WHAT IS BEING ASKED:
Reproduce this listing from its first line through the line with "ei_code : string;", inclusive, leaving out all that follows.

INPUT:

(* ===== verification/Errors.v ===== *)
(** Structured errors ([mercury/models/errors.py]): the constructors of [MercuryErrorInfo] and the
    mapping from exceptions to it. *)
From stdpp Require Import base tactics option list sets strings.
From Stdlib Require Import ZArith Lia Ascii String.
From S2P Require Import Prelude Python Values Exceptions Redaction.

Local Open Scope string_scope.

Record MercuryErrorInfo := {
  ei_code : string;
  ei_category : string;
  ei_message : string;
  ei_retryable : bool;
  ei_recoverable : bool;
  ei_user_action : option string;
  ei_llm_action : option string;
  ei_details : dict
}.

(** [_redact_error_message] and [_redact_value] are lazy imports of the service helpers. *)
Definition _redact_error_message (error : string) : string := redact_error_message error.
Definition _redact_value (v : pyval) : pyval := redact_value v.

Definition _with_stage (details : dict) (stage : option string) : dict :=
  match stage with
  | Some s => dict_setdefault details "stage" (VStr s)
  | None => details
  end.

Definition unsupported_intent (message : option string) (details : dict) (stage : option string) : MercuryErrorInfo :=
  let text := _redact_error_message
                match message with
                | Some m => if str_empty m then "This wallet intent is not supported." else m
                | None => "This wallet intent is not supported."
                end in
  {| ei_code := "unsupported_intent"; ei_category := "intent"; ei_message := text;
     ei_retryable := false; ei_recoverable := true;
     ei_user_action := Some "Provide a supported wallet intent in the expected shape.";
     ei_llm_action := Some "Ask the user for a supported read-only or structured transaction intent.";
     ei_details := _with_stage details stage |}.

Definition validation_failed (message : string) (details : dict) (stage : option string) : MercuryErrorInfo :=
  {| ei_code := "validation_failed"; ei_category := "validation"; ei_message := _redact_error_message message;
     ei_retryable := false; ei_recoverable := true;
     ei_user_action := Some "Fix the invalid fields and try again.";
     ei_llm_action := Some "Inspect validation details, correct the payload, and retry.";
     ei_details := _with_stage details stage |}.

Definition missing_chain_config (message : string) (chain : option string) (details : dict)
    (stage : option string) : MercuryErrorInfo :=
  let d := _with_stage details stage in
  let d := match chain with Some c => dict_setdefault d "chain" (VStr c) | None => d end in
  {| ei_code := "missing_chain_config"; ei_category := "config"; ei_message := _redact_error_message message;
     ei_retryable := false; ei_recoverable := true;
     ei_user_action := Some "Choose a supported chain name.";
     ei_llm_action := Some "Retry with a supported chain; list configured chains if unsure.";
     ei_details := d |}.

Definition rpc_unavailable (message : string) (chain : option string) (details : dict)
    (stage : option string) : MercuryErrorInfo :=
  let d := _with_stage details stage in
  let d := match chain with Some c => dict_setdefault d "chain" (VStr c) | None => d end in
  {| ei_code := "rpc_unavailable"; ei_category := "rpc"; ei_message := _redact_error_message message;
     ei_retryable := true; ei_recoverable := true;
     ei_user_action := Some "Try again later or choose another supported chain.";
     ei_llm_action := Some "Retry once with backoff. If it fails again, ask about another supported chain.";
     ei_details := d |}.

Definition policy_rejected (message : string) (details : dict) (stage : option string) : MercuryErrorInfo :=
  {| ei_code := "policy_rejected"; ei_category := "policy"; ei_message := _redact_error_message message;
     ei_retryable := false; ei_recoverable := true;
     ei_user_action := Some "Adjust the transaction or policy inputs.";
     ei_llm_action := Some "Explain the policy outcome and what the user can change.";
     ei_details := _with_stage details stage |}.

Definition idempotency_conflict (details : dict) (stage : option string) : MercuryErrorInfo :=
  {| ei_code := "idempotency_conflict"; ei_category := "policy";
     ei_message := _redact_error_message
       "Duplicate transaction: this idempotency key is already in flight or completed.";
     ei_retryable := false; ei_recoverable := true;
     ei_user_action := Some "Use a new idempotency key or wait for the in-flight request.";
     ei_llm_action := Some "Do not retry blindly; check idempotency and prior execution state.";
     ei_details := _with_stage details stage |}.

Definition approval_required (message : string) (details : dict) (stage : option string) : MercuryErrorInfo :=
  {| ei_code := "approval_required"; ei_category := "approval"; ei_message := _redact_error_message message;
     ei_retryable := true; ei_recoverable := true;
     ei_user_action := Some "Approve the transaction in your wallet or approval channel.";
     ei_llm_action := Some "Request explicit human approval with clear risk summary before continuing.";
     ei_details := _with_stage details stage |}.

Definition approval_denied (message : string) (details : dict) (stage : option string) : MercuryErrorInfo :=
  {| ei_code := "approval_denied"; ei_category := "approval"; ei_message := _redact_error_message message;
     ei_retryable := false; ei_recoverable := true;
     ei_user_action := Some "Approval was not granted; change the request or try again if appropriate.";
     ei_llm_action := Some "Report denial and offer to revise amount, recipient, or safety checks.";
     ei_details := _with_stage details stage |}.

Definition simulation_failed (message : string) (details : dict) (stage : option string) : MercuryErrorInfo :=
  {| ei_code := "simulation_failed"; ei_category := "simulation"; ei_message := _redact_error_message message;
     ei_retryable := true; ei_recoverable := true;
     ei_user_action := Some "Adjust the transaction; simulation indicated it may fail on-chain.";
     ei_llm_action := Some "Analyze simulation failure, suggest calldata, gas, or balance fixes.";
     ei_details := _with_stage details stage |}.

Definition signing_failed (message : string) (details : dict) (stage : option string) : MercuryErrorInfo :=
  {| ei_code := "signing_failed"; ei_category := "signing"; ei_message := _redact_error_message message;
     ei_retryable := true; ei_recoverable := true;
     ei_user_action := Some "Retry signing with an unlocked key or a valid wallet session.";
     ei_llm_action := Some "If signing failed repeatedly, stop and ask the user to verify custody setup.";
     ei_details := _with_stage details stage |}.

Definition broadcast_failed (message : string) (details : dict) (stage : option string) : MercuryErrorInfo :=
  {| ei_code := "broadcast_failed"; ei_category := "rpc"; ei_message := _redact_error_message message;
     ei_retryable := true; ei_recoverable := true;
     ei_user_action := Some "Retry the broadcast; check network and RPC availability.";
     ei_llm_action := Some "Retry once; if the error persists, consider gas, nonce, and chain health.";
     ei_details := _with_stage details stage |}.

Definition internal_error (message : string) (details : dict) (stage : option string) (code : string)
    : MercuryErrorInfo :=
  {| ei_code := code; ei_category := "internal"; ei_message := _redact_error_message message;
     ei_retryable := true; ei_recoverable := true;
     ei_user_action := Some "Try again; contact support if the problem continues.";
     ei_llm_action := Some "Retry once; if it still fails, stop and report an internal error without exposing secrets.";
     ei_details := _with_stage details stage |}.

(** pydantic's rendering of a whole [ValidationError] is the library's; the source only prints it
    when the first error has no location. *)
Class PydanticText := validation_error_str : string -> list pyd_error -> string.

Section normalize.
Context {PT : PydanticText}.

(** [str(exc)] *)
Definition str_exn (e : exn) : string :=
  match e with
  | Exn _ text => text
  | ValidationError title errors => validation_error_str title errors
  end.

(** The entries of [exc.errors()] the source redacts (location and message). *)
Definition errors_value (errors : list pyd_error) : pyval :=
  VList (map (fun e => VDict [("loc", VList (map VStr (pe_loc e))); ("msg", VStr (pe_msg e))]) errors).

Definition validation_failed_from_pydantic (title : string) (errors : list pyd_error)
    (stage : option string) : MercuryErrorInfo :=
  let '(loc, msg) := match errors with
                     | e :: _ => (py_join "." (pe_loc e), pe_msg e)
                     | [] => ("", "Validation failed.")
                     end in
  let summary := if str_empty loc then _redact_error_message (validation_error_str title errors)
                 else "Invalid field '" ++ loc ++ "': " ++ msg ++ "." in
  validation_failed (_redact_error_message summary)
    [("errors", _redact_value (errors_value errors))] stage.

(** [normalize_exception(exc, stage=..., code=...)] for an exception. *)
Definition normalize_exception (exc : exn) (stage : option string) (code : option string) : MercuryErrorInfo :=
  match exc with
  | ValidationError title errors => validation_failed_from_pydantic title errors stage
  | Exn UnsupportedIntentErrorC t => unsupported_intent (if str_empty t then None else Some t) [] stage
  | Exn DuplicateTransactionErrorC _ => idempotency_conflict [] stage
  | Exn UnsupportedChainErrorC t => missing_chain_config t None [] stage
  | Exn _ text =>
      let message := _redact_error_message text in
      let message := if str_empty message then "Mercury request failed." else message in
      let code_is c := match code with Some c' => String.eqb c' c | None => false end in
      if code_is "simulation_failed" then simulation_failed message [] stage
      else if code_is "signing_failed" then signing_failed message [] stage
      else if code_is "broadcast_failed" then broadcast_failed message [] stage
      else if code_is "rpc_unavailable" then rpc_unavailable message None [] stage
      else if code_is "policy_rejected" then policy_rejected message [] stage
      else if code_is "internal_error" then internal_error message [] stage "internal_error"
      else if is_os_error exc then rpc_unavailable message None [] stage
      else if is_value_error exc && py_contains "nonce" (py_lower text)
      then rpc_unavailable message None [] stage
      else if is_value_error exc && py_contains "chain" (py_lower text)
      then missing_chain_config message None [] stage
      else match code with
           | Some c => internal_error message [] stage c
           | None => internal_error message [] stage "internal_error"
           end
  end.

(** [normalize_exception] of an error that is already structured. *)
Definition normalize_error_info (info : MercuryErrorInfo) (stage : option string) : MercuryErrorInfo :=
  match stage with
  | Some s =>
      if dict_mem (ei_details info) "stage" then info
      else {| ei_code := ei_code info; ei_category := ei_category info; ei_message := ei_message info;
              ei_retryable := ei_retryable info; ei_recoverable := ei_recoverable info;
              ei_user_action := ei_user_action info; ei_llm_action := ei_llm_action info;
              ei_details := dict_set (ei_details info) "stage" (VStr s) |}
  | None => info
  end.
End normalize.

(** Every normalised error has a message. *)
Lemma normalize_exception_message `{PydanticText} exc stage code :
  ei_message (normalize_exception exc stage code) <> "".
Proof.
  assert (forall m, _redact_error_message m <> "") as Hm by exact redact_error_message_nonempty.
  unfold normalize_exception, validation_failed_from_pydantic, unsupported_intent, idempotency_conflict,
    missing_chain_config, rpc_unavailable, simulation_failed, signing_failed, broadcast_failed, policy_rejected,
    internal_error, validation_failed.
  destruct exc as [cls text|title errors]; [destruct cls|]; repeat case_match; simpl; apply Hm.
Qed.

RESPONSE:
(* ===== verification/Errors.v ===== *)
(** Structured errors ([mercury/models/errors.py]): the constructors of [MercuryErrorInfo] and the
    mapping from exceptions to it. *)
From stdpp Require Import base tactics option list sets strings.
From Stdlib Require Import ZArith Lia Ascii String.
From S2P Require Import Prelude Python Values Exceptions Redaction.

Local Open Scope string_scope.

Record MercuryErrorInfo := {
  ei_code : string;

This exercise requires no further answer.